If you encounter an error about `libiomp5.dylib already initialized`, set this environment variable:

```bash
export KMP_DUPLICATE_LIB_OK=TRUE
mnemofy transcribe your_file.mp4
```

Or run it inline:

```bash
KMP_DUPLICATE_LIB_OK=TRUE mnemofy transcribe your_file.mp4
```

This is a known issue with multiple OpenMP runtimes being linked (common with ctranslate2/faster-whisper).

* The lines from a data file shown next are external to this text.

(* ===== verification/JoseExamples.v ===== *)
(** Concrete tokens: the theorems of [JoseSafety] and [JoseRoundTrip] applied to them. *)

From S2P Require Import Prelude Effects JsString Base64 Sha256 Url Utils Json JsonText Double Jwk Verification.
From S2P Require Import StreamVerifier HttpMessages HttpSignatures PlainFields ProfileRules HttpExamples Jose JoseSafety JoseRoundTrip.

Section Examples.
#[local] Existing Instances SimpleUrl AsciiUnicode ToyJwk.

Definition issuer : JoseProfile := mkJose (Some (js "bot.example.com")) (Some 0%nat) (mkJoseConfig None None).
Definition verifier : JoseProfile := mkJose (Some (js "api.example")) None (mkJoseConfig (Some (NInt 600)) None).
Definition jwt_options : JWTOptions :=
  mkJWTOptions (js "API.example.") (Some (NInt 300)) (Some [(js "scope", JString (js "read")); (js "7", JNumber (NInt 1)); (js "nbf", JNumber (NInt 1700000030));
      (js "grants", JObject [(js "z", JArray [JNull; JUndefined; JString [92; 34; 55296]]); (js "none", JUndefined); (js "a", JBool true)])]).
Definition no_options : JWTVerificationOptions := mkJWTVerification None None None.

(** The token is made and verified in the environment of the other examples. *)
Definition jwt_exchange : option ((jsstr * list event) * (VerifiedIdentity * list event)) :=
  '(jwt, t) ← returned (createJWT example_env issuer jwt_options []);
  '(v, t') ← returned (verifyJWT example_env verifier jwt no_options t);
  if zlen jwt <=? 1024 * 1024 then Some ((jwt, t), (v, t')) else None.
Definition jws_exchange : option (jsstr * list event * (bytes * VerifiedIdentity * list event)) :=
  '(jws, t) ← returned (createJWS example_env issuer (utf8_encode (js "hello")) []);
  '(payload, v, t') ← returned (verifyJWS example_env jws None None t);
  Some (jws, t, (payload, v, t')).

Lemma jwt_exchange_inv jwt t v t' : jwt_exchange = Some ((jwt, t), (v, t')) ->
  createJWT example_env issuer jwt_options [] = (Returns jwt, t)
  /\ verifyJWT example_env verifier jwt no_options t = (Returns v, t') /\ zlen jwt <= 1024 * 1024.
Proof.
  intros ([r1 t1] & H1%returned_inv & ([v1 t2] & H2%returned_inv & H)%bind_Some)%bind_Some.
  destruct (Z.leb_spec (zlen r1) (1024 * 1024)) as [E|]; [|done]. apply Some_inj, pair_equal_spec in H as [H3 H4].
  apply pair_equal_spec in H3 as [-> ->]. apply pair_equal_spec in H4 as [-> ->]. exact (conj H1 (conj H2 E)).
Qed.

Lemma jws_exchange_inv jws t payload v t' : jws_exchange = Some (jws, t, (payload, v, t')) ->
  verifyJWS example_env jws None None t = (Returns (payload, v), t').
Proof.
  intros ([r1 t1] & _ & ([[p1 v1] t2] & H2%returned_inv & H)%bind_Some)%bind_Some.
  apply Some_inj, pair_equal_spec in H as [H3 H4]. apply pair_equal_spec in H3 as [-> ->].
  apply pair_equal_spec in H4 as [H4 ->]. apply pair_equal_spec in H4 as [-> ->]. exact H2.
Qed.

Lemma tokens_run : bool_decide (is_Some jwt_exchange) && bool_decide (is_Some jws_exchange) = true.
Proof. vm_compute. reflexivity. Qed.
Lemma jwt_exchange_runs : is_Some jwt_exchange.
Proof. pose proof tokens_run as H. apply andb_true_iff in H as [H _]. by apply bool_decide_eq_true in H. Qed.
Lemma jws_exchange_runs : is_Some jws_exchange.
Proof. pose proof tokens_run as H. apply andb_true_iff in H as [_ H]. by apply bool_decide_eq_true in H. Qed.

(** ** Witnesses *)

Lemma verifyJWT_sound_witness : exists jwt t v t',
  verifyJWT example_env verifier jwt no_options t = (Returns v, t') /\ jwt_accepted verifier no_options jwt v t'.
Proof.
  destruct jwt_exchange_runs as [[[jwt t] [v t']] H]. destruct (jwt_exchange_inv _ _ _ _ H) as (_ & Hv & _).
  exists jwt, t, v, t'. exact (conj Hv (verifyJWT_sound example_env verifier no_options jwt t v t' Hv)).
Defined.

Lemma verifyJWS_sound_witness : exists jws t payload v t',
  verifyJWS example_env jws None None t = (Returns (payload, v), t') /\ jws_accepted jws None payload v t'.
Proof.
  destruct jws_exchange_runs as [[[jws t] [[payload v] t']] H]. pose proof (jws_exchange_inv _ _ _ _ _ H) as Hv.
  exists jws, t, payload, v, t'. exact (conj Hv (verifyJWS_sound example_env jws None None t payload v t' Hv)).
Defined.

Lemma issuer_signs : signs example_env issuer (js "bot.example.com") 0%nat example_operational (js "o1") (js "EdDSA") example_signer.
Proof.
  split; try (by split_and!); try reflexivity.
  intros t payload raw [= <-]. vm_compute. reflexivity.
Qed.

Lemma issuer_issues : issues example_env jwt_options (js "api.example") 1700000000000 300.
Proof.
  split.
  - split; vm_compute; reflexivity.
  - split; [reflexivity|lia].
  - split_and!; [reflexivity|vm_compute; discriminate|vm_compute; reflexivity].
  - apply (bool_decide_eq_true_1 _). vm_compute. reflexivity.
Qed.

Lemma verifier_receives : receives example_env verifier (js "bot.example.com") example_signer jwt_options no_options (js "api.example") 1700000000000 300.
Proof.
  split.
  - split; intros; cbn; lia || reflexivity.
  - reflexivity.
  - split; [eexists|]; vm_compute; reflexivity.
  - exists (js "api.example"). split_and!; [reflexivity|discriminate|vm_compute; reflexivity].
  - intros t. vm_compute. reflexivity.
  - intros t. vm_compute. reflexivity.
  - intros nbf Hin. right. exists (NInt 1700000030). cbn in Hin.
    assert (E : nbf = JNumber (NInt 1700000030)).
    { revert Hin. rewrite !elem_of_cons, elem_of_nil. intros [H|[H|[H|[H|[]]]]]; apply pair_equal_spec in H as [H1 H2]; [|..|exact H2|]; discriminate H1. }
    split_and!; [exact E|reflexivity|vm_compute; reflexivity|]. intros t. vm_compute. reflexivity.
  - vm_compute. reflexivity.
Qed.

Lemma jwt_verifies_witness : exists jwt t,
  createJWT example_env issuer jwt_options [] = (Returns jwt, t)
  /\ forall t2, exists t3, verifyJWT example_env verifier jwt no_options t2 = (Returns example_signer, t3).
Proof.
  destruct jwt_exchange_runs as [[[jwt t] [v t']] H]. destruct (jwt_exchange_inv _ _ _ _ H) as (Hr & _ & Hl).
  exists jwt, t. split; [exact Hr|].
  apply (jwt_verifies example_env example_env issuer verifier (js "bot.example.com") 0%nat example_operational (js "o1")
    (js "EdDSA") example_signer jwt_options no_options (js "api.example") 1700000000000 300 jwt [] t
    issuer_signs issuer_issues verifier_receives Hr Hl).
  apply Z.leb_le. vm_compute. reflexivity.
Defined.

End Examples.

### Audio Extraction Issues

#### ffmpeg Not Found

If you see `ffmpeg: command not found`:

**Solution**: Install ffmpeg:
```bash
# macOS
brew install ffmpeg

# Ubuntu/Debian
sudo apt install ffmpeg

# Windows (using Chocolatey)
choco install ffmpeg
```

Verify installation:
```bash
ffmpeg -version
```

#### Unsupported Video Codec

If audio extraction fails with codec errors:

1. Check if the video file is corrupted:
   ```bash
   ffplay your_video.mp4  # Should play without errors
   ```

2. Try converting to a standard format first:
   ```bash
   ffmpeg -i input.mkv -c:v libx264 -c:a aac output.mp4
   mnemofy transcribe output.mp4
   ```

3. Check container format is supported (mp4, mkv, mov, avi, webm)

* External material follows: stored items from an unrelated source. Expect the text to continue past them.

(** * TradeBot: the streaming tool-call loop of [src/services/gemini.ts]

    A shallow embedding of [generateMockChartData] and of the class
    [GeminiService] (constructor, [initializeChat], [sendMessage]).

    - JavaScript numbers are IEEE 754 binary64 values, modelled by the
      Standard Library's [spec_float] at precision 53; the operators
      [*], [+], [-], [<], [>] are the binary64 operations.
    - Functions of the JavaScript host library ([Date], [toFixed],
      [parseFloat], [Math.floor], number-to-string conversion) are the fields
      of the interface [JsHost].
    - [Math.random()], [new Date()] and the answers of the remote model are
      inputs: tapes read in order, gathered in [Inputs].
    - Side effects (callbacks, console, requests to the model, the position
      on each tape, the fields of [this]) are threaded through a state and
      exception monad [M] over [World].
    - Strings are sequences of ASCII characters; [toUpperCase] and [trim] are
      modelled on these.
    - What the code reads through [any] (the arguments of a request of the
      model) is a [Js.value]; an optional property is an [option].

    The second part embeds the callers and the consumers of the service:
    [handleSend] of the application component, and the components
    [StockChart] and [ChatMessage] that render its messages. *)

From Stdlib Require Import ZArith List String Ascii Bool Lia.
From Stdlib Require Import SpecFloat DecimalString.
Import ListNotations.

Set Implicit Arguments.

(** ** JavaScript values *)

Module Js.

Definition number := spec_float.

Definition prec : Z := 53.
Definition emax : Z := 1024.

Definition add : number -> number -> number := SFadd prec emax.
Definition sub : number -> number -> number := SFsub prec emax.
Definition mul : number -> number -> number := SFmul prec emax.
Definition div : number -> number -> number := SFdiv prec emax.

(** [x < y] and [x > y]; both are false as soon as one side is NaN. *)
Definition lt (x y : number) : bool := SFltb x y.
Definition gt (x y : number) : bool := SFltb y x.

(** Integer literals, and decimal literals [n / 10^k] (correctly rounded). *)
Definition ofZ (z : Z) : number := binary_normalize prec emax z 0 false.
Definition decimal (n : Z) (k : Z) : number := div (ofZ n) (ofZ (10 ^ k)).

(** Truthiness of a possibly absent string: [undefined] and [""] are falsy. *)
Definition truthy (v : option string) : bool :=
  match v with
  | Some s => negb (s =? "")%string
  | None => false
  end.

(** [v || d] for a possibly absent string [v]. *)
Definition or_else (v : option string) (d : string) : string :=
  match v with
  | Some s => if (s =? "")%string then d else s
  | None => d
  end.

(** [String.prototype.toUpperCase], on the ASCII letters. *)
Definition upper_ascii (c : ascii) : ascii :=
  let n := nat_of_ascii c in
  if (97 <=? n)%nat && (n <=? 122)%nat then ascii_of_nat (n - 32) else c.

Fixpoint toUpperCase (s : string) : string :=
  match s with
  | EmptyString => EmptyString
  | String c r => String (upper_ascii c) (toUpperCase r)
  end.

(** A value read through [any]: what JSON carries.  [Obj] stands for an
    object or an array and holds what its conversion to a string gives. *)
Inductive value :=
| Str (s : string)
| Num (n : number)
| Bool (b : bool)
| Null
| Obj (shown : string).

#### Extracted Audio Quality Issues

If transcription accuracy is poor, the audio extraction might have issues:

- Verify audio channel: mnemofy extracts the first audio track
- For multi-audio files, extract specific track manually:
  ```bash
  ffmpeg -i video.mkv -map 0:a:1 audio.wav  # Extract 2nd audio track
  mnemofy transcribe audio.wav
  ```

## License

MIT License - see LICENSE file for details.